** Opening EXTRACTED DATA block **
(* ===== verification/PathTheorems.v ===== *)
(** * path: theorems

    [Clean] against the rules of its comment, read as a function on path elements. *)

From S2P Require Import Prelude.
From S2P Require Import Slice.
From S2P Require Import Text.
From S2P Require Import Path.

(** ** Specification *)

(** The elements between slashes, empty ones included. *)
Fixpoint elements (p : list Z) : list (list Z) :=
  match p with
  | [] => [[]]
  | c :: p =>
      if c =? slash then [] :: elements p
      else match elements p with
           | e :: es => (c :: e) :: es
           | [] => [[c]]
           end
  end.

(** One element after those of [st], the last first. *)
Definition dd : list Z := bytes "..".
Definition add_element (rooted : bool) (st : list (list Z)) (e : list Z) : list (list Z) :=
  if decide (e = []) then st
  else if decide (e = bytes ".") then st
  else if decide (e = dd) then
    match st with
    | t :: st' => if decide (t = dd) then dd :: st else st'
    | [] => if rooted then [] else [dd]
    end
  else e :: st.
Fixpoint rend (rooted : bool) (st : list (list Z)) : list Z :=
  match st with
  | [] => if rooted then [slash] else []
  | e :: st' => rend rooted st' ++ (match st' with [] => [] | _ => [slash] end) ++ e
  end.
Definition normal (p : list Z) : list (list Z) := foldl (add_element (IsAbs p)) [] (elements p).
Definition cleaned (p : list Z) : list Z :=
  let c := rend (IsAbs p) (normal p) in if decide (c = []) then bytes "." else c.

(** ** Elements *)

Definition no_slash (e : list Z) : Prop := slash ∉ e.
** Closing EXTRACTED DATA block **
> **WHAT IS BEING ASKED**
Write out exactly the lines starting with the one that holds "From S2P Require Import Text." and running through the last line above.

> **TASK RESULT**
From S2P Require Import Text.
From S2P Require Import Path.

(** ** Specification *)

(** The elements between slashes, empty ones included. *)
Fixpoint elements (p : list Z) : list (list Z) :=
  match p with
  | [] => [[]]
  | c :: p =>
      if c =? slash then [] :: elements p
      else match elements p with
           | e :: es => (c :: e) :: es
           | [] => [[c]]
           end
  end.

(** One element after those of [st], the last first. *)
Definition dd : list Z := bytes "..".
Definition add_element (rooted : bool) (st : list (list Z)) (e : list Z) : list (list Z) :=
  if decide (e = []) then st
  else if decide (e = bytes ".") then st
  else if decide (e = dd) then
    match st with
    | t :: st' => if decide (t = dd) then dd :: st else st'
    | [] => if rooted then [] else [dd]
    end
  else e :: st.
Fixpoint rend (rooted : bool) (st : list (list Z)) : list Z :=
  match st with
  | [] => if rooted then [slash] else []
  | e :: st' => rend rooted st' ++ (match st' with [] => [] | _ => [slash] end) ++ e
  end.
Definition normal (p : list Z) : list (list Z) := foldl (add_element (IsAbs p)) [] (elements p).
Definition cleaned (p : list Z) : list Z :=
  let c := rend (IsAbs p) (normal p) in if decide (c = []) then bytes "." else c.

(** ** Elements *)

Definition no_slash (e : list Z) : Prop := slash ∉ e.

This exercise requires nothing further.